A legitimate way to phoenix an insolvent company
Micro, small and medium enterprises (MSME) is considered to be a vital industry and a strong backbone of the Indian economy. This sector employs about 11.1 crore people, and contributes to approximately 28 per cent of India's GDP. Due to the holding of this significant position by the MSMEs, the Government and by extension the legislations formed by the Government should have a duty of care for the protection of the rights of MSMEs.

The Insolvency and Bankruptcy Code, 2016 (IBC), is one such important piece of legislation which has consolidated all the previous laws relating to insolvency and bankruptcy for every company, business, startup and individual. In layman's term, this piece of legislation helps in either the revival or liquidation of an enterprise. Even though this code has proved to be really helpful and is a massive improvement over its predecessors, it has its own problems, many of which affect the MSMEs at a greater scale. For instance, the time and cost incurred in the insolvency proceedings is of considerable value.

Formal insolvency proceedings consist of both direct and indirect costs. The direct costs include payment of court fees, engaging with third party advisors such as lawyers, accountants etc. The indirect costs include the costs of disruption of business such as those resulting from the refusal of counterparties to continue their relationship with the debtor, loss of goodwill, etc. These costs become a question of problem in case of MSMEs.

Further, keeping in mind the current state of the Indian economy, the revival process of companies and entities has come out to be very imperative as frequent cases of liquidation may not prove to be a viable and feasible option for the welfare of the economy. This problem worsens in case of MSMEs due to a lack of investor interest in their assets during the Corporate Insolvency Resolution Process (CIRP). This is where the importance of the introduction of Pre-Packaged Insolvency comes into place.
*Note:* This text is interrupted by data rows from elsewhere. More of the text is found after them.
(** * DailyCheckIn: a shallow embedding of [contracts/DailyCheckIn.sol]

    The contract is embedded as state-passing code in a small state-and-error
    monad: a transaction runs the body of one entry point on a working copy of
    the contract (storage, ether balance, trace of external effects); when the
    body fails the working copy is dropped, as the EVM does on a revert.

    Conventions of the model.
    - [uint256] and [address] are [Z]; Solidity 0.8 checked arithmetic is
      written out ([checked_add], [checked_sub] fail with [Panic 0x11]).
    - A Solidity mapping is a [gmap] read through a default ([user_of]).
    - [msg.value] is carried only by the payable entry points: value sent to a
      non-payable function is refused by the dispatcher before the body runs.
    - The low-level [call{value: ..}("")] is one atomic transfer which the
      recipient accepts or refuses ([recipient_accepts]); calls the recipient
      makes on its own are transactions of their own.
    - The FHEVM library [FHE.sol] is not part of the repository: it is an
      interface ([FHE.runtime]) with the laws of encrypted 32-bit addition,
      and one executable instance ([FHE.mock]) that keeps the cleartexts. *)

From Stdlib Require Import ZArith String List Lia Bool.
From stdpp Require Import base gmap.
Import ListNotations.
Open Scope Z_scope.

(** ** The FHEVM library, as the contract uses it *)

Module FHE.

(** [euint32] is a handle to an encrypted 32-bit integer.  [uninitialized]
    is the zero handle a fresh storage slot holds; [FHE.add] treats it as
    an encryption of 0, which is what [cleartext] records. *)
Class runtime := {
  euint32 : Type;
  uninitialized : euint32;
  asEuint32 : Z -> euint32;
  add : euint32 -> euint32 -> euint32;
  cleartext : euint32 -> Z;
  cleartext_uninitialized : cleartext uninitialized = 0;
  cleartext_asEuint32 :
    forall v, 0 <= v < 2 ^ 32 -> cleartext (asEuint32 v) = v;
  cleartext_add :
    forall a b, cleartext (add a b) = (cleartext a + cleartext b) mod 2 ^ 32
}.

(** The executable instance: a handle is [None] (never written) or the
    32-bit cleartext it stands for. *)
Definition mock_cleartext (h : option Z) : Z :=
  match h with Some v => v | None => 0 end.

#[export] Instance mock : runtime := {|
  euint32 := option Z;
  uninitialized := None;
  asEuint32 := fun v => Some (v mod 2 ^ 32);
  add := fun a b => Some ((mock_cleartext a + mock_cleartext b) mod 2 ^ 32);
  cleartext := mock_cleartext;
  cleartext_uninitialized := eq_refl;
  cleartext_asEuint32 := fun v Hv => Z.mod_small v (2 ^ 32) Hv;
  cleartext_add := fun a b => eq_refl
|}.

End FHE.

(** ** EVM values and the transaction monad *)

Definition address := Z.

Definition MAX_UINT256 : Z := 2 ^ 256 - 1.

Definition is_uint256 (x : Z) : Prop := 0 <= x <= MAX_UINT256.

Inductive failure :=
| Revert (reason : string)
| Panic (code : Z).

Inductive result (A : Type) :=
| Ok (a : A)
| Fail (f : failure).

Arguments Ok {A} a.
Arguments Fail {A} f.

(** What a transaction sees of its environment. *)
Record env := {
  msg_sender : address;
  block_timestamp : Z;
  recipient_accepts : bool
}.

Definition wf_env (e : env) : Prop :=
  0 <= msg_sender e /\ 0 <= block_timestamp e < 2 ^ 64.

Section Contract.

Context {fhevm : FHE.runtime}.

(** *** State variables *)

Record UserCheckIn := {
  encryptedDays : FHE.euint32;
  lastCheckInTime : Z;
  lastClaimedDay : Z
}.

Record storage := {
  owner : address;
  userCheckIns : gmap address UserCheckIn;
  rewardPool : Z
}.

Definition REWARD_AMOUNT : Z := 100000000000000.
Definition CHECK_IN_INTERVAL : Z := 24 * 60 * 60.
Definition REWARD_INTERVAL : Z := 2.

Definition zero_user : UserCheckIn :=
  {| encryptedDays := FHE.uninitialized;
     lastCheckInTime := 0;
     lastClaimedDay := 0 |}.

(** [userCheckIns[a]]: a key never written reads as the zero struct. *)
Definition user_of (s : storage) (a : address) : UserCheckIn :=
  default zero_user (userCheckIns s !! a).

Definition with_encryptedDays (h : FHE.euint32) (u : UserCheckIn) :=
  {| encryptedDays := h;
     lastCheckInTime := lastCheckInTime u;
     lastClaimedDay := lastClaimedDay u |}.

Definition with_lastCheckInTime (t : Z) (u : UserCheckIn) :=
  {| encryptedDays := encryptedDays u;
     lastCheckInTime := t;
     lastClaimedDay := lastClaimedDay u |}.

Definition with_lastClaimedDay (d : Z) (u : UserCheckIn) :=
  {| encryptedDays := encryptedDays u;
     lastCheckInTime := lastCheckInTime u;
     lastClaimedDay := d |}.

Definition set_user (a : address) (u : UserCheckIn) (s : storage) :=
  {| owner := owner s;
     userCheckIns := <[a := u]> (userCheckIns s);
     rewardPool := rewardPool s |}.

Definition set_owner (a : address) (s : storage) :=
  {| owner := a;
     userCheckIns := userCheckIns s;
     rewardPool := rewardPool s |}.

Definition set_rewardPool (p : Z) (s : storage) :=
  {| owner := owner s;
     userCheckIns := userCheckIns s;
     rewardPool := p |}.

(** *** Events and other external effects *)

Inductive event :=
| CheckedIn (user : address) (timestamp : Z)
| RewardClaimed (user : address) (day amount : Z)
| CheckInReset (user : address) (timestamp : Z)
| RewardPoolDeposited (from : address) (amount : Z)
| RewardPoolWithdrawn (to : address) (amount : Z).

Inductive grantee :=
| ThisContract
| Account (a : address).

Inductive effect :=
| Emit (ev : event)
| Allow (h : FHE.euint32) (g : grantee)
| Transfer (to : address) (amount : Z).

(** *** The monad *)

Record machine := {
  m_storage : storage;
  m_balance : Z;
  m_trace : list effect
}.

Definition M (A : Type) : Type := machine -> result (A * machine).

Definition ret {A} (a : A) : M A := fun m => Ok (a, m).

Definition bind {A B} (c : M A) (k : A -> M B) : M B :=
  fun m =>
    match c m with
    | Ok (a, m') => k a m'
    | Fail f => Fail f
    end.

Definition fail {A} (f : failure) : M A := fun _ => Fail f.

Definition require (cond : bool) (reason : string) : M unit :=
  if cond then ret tt else fail (Revert reason).

Definition checked_add (a b : Z) : M Z :=
  if a + b <=? MAX_UINT256 then ret (a + b) else fail (Panic 17).

Definition checked_sub (a b : Z) : M Z :=
  if b <=? a then ret (a - b) else fail (Panic 17).

Definition sload : M storage := fun m => Ok (m_storage m, m).

Definition sstore (f : storage -> storage) : M unit :=
  fun m =>
    Ok (tt, {| m_storage := f (m_storage m);
               m_balance := m_balance m;
               m_trace := m_trace m |}).

Definition self_balance : M Z := fun m => Ok (m_balance m, m).

Definition perform (x : effect) : M unit :=
  fun m =>
    Ok (tt, {| m_storage := m_storage m;
               m_balance := m_balance m;
               m_trace := m_trace m ++ [x] |}).

Definition emit (ev : event) : M unit := perform (Emit ev).

(** [payable(to).call{value: amount}("")]: fails (returns [false]) when the
    balance is too small or the recipient refuses; otherwise the ether
    leaves the contract. *)
Definition call_value (e : env) (to : address) (amount : Z) : M bool :=
  fun m =>
    if (amount <=? m_balance m) && recipient_accepts e then
      Ok (true, {| m_storage := m_storage m;
                   m_balance := m_balance m - amount;
                   m_trace := m_trace m ++ [Transfer to amount] |})
    else Ok (false, m).

End Contract.

Notation "'let!' x ':=' c 'in' k" := (bind c (fun x => k))
  (at level 10, x name, c at level 100, k at level 200).
Notation "c '>>' k" := (bind c (fun _ => k))
  (at level 100, k at level 200, right associativity).

(** ** The contract *)

Section DailyCheckIn.

Context {fhevm : FHE.runtime}.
Now, before going further into why we need Pre-Packaged Insolvency and what is its importance, it is necessary to understand the definition and meaning of both MSME and Pre-Packaged Insolvency.

MSME

MSME are Micro, small and medium enterprises which have been defined under the Micro, Small and Medium Enterprises Development (MSMED) Act, 2006 according to the investment in plant and machinery or equipment. However, the Union Cabinet revised the basis of this definition on 1st June, 2020, changing the criteria to classify MSMEs from “investment in plant and machinery or equipment” to “annual turnover”.[1]
Existing MSME Classification
Criteria: Investment in plant and machinery or equipment
Classification Micro Small Medium
Investment in plant and machinery Up to 25 lakh Up to 5 crore Up to 10 crore
Investment in equipment Up to 10 lakh Up to 2 crore Up to 5 crore
 
New and revised MSME Classification
Criteria: Investment and annual turnover
Classification Micro Small Medium
Investment Up to 1 crore Up to 10 crore Up to 50 crore
Annual turnover Up to 5 crore Up to 50 crore Up to 250 crore

The table above shows the change in definition. This definition has further eliminated the difference between manufacturing and service enterprises in relation to investments.

Pre-Packaged Insolvency

Also commonly known as pre-packs, they are defined as arrangements under which the sale of all or part of a company's business or assets is negotiated with a purchaser prior to the appointment of a resolution professional, and the resolution professional affects the sale immediately on, or shortly after, his appointment.[2]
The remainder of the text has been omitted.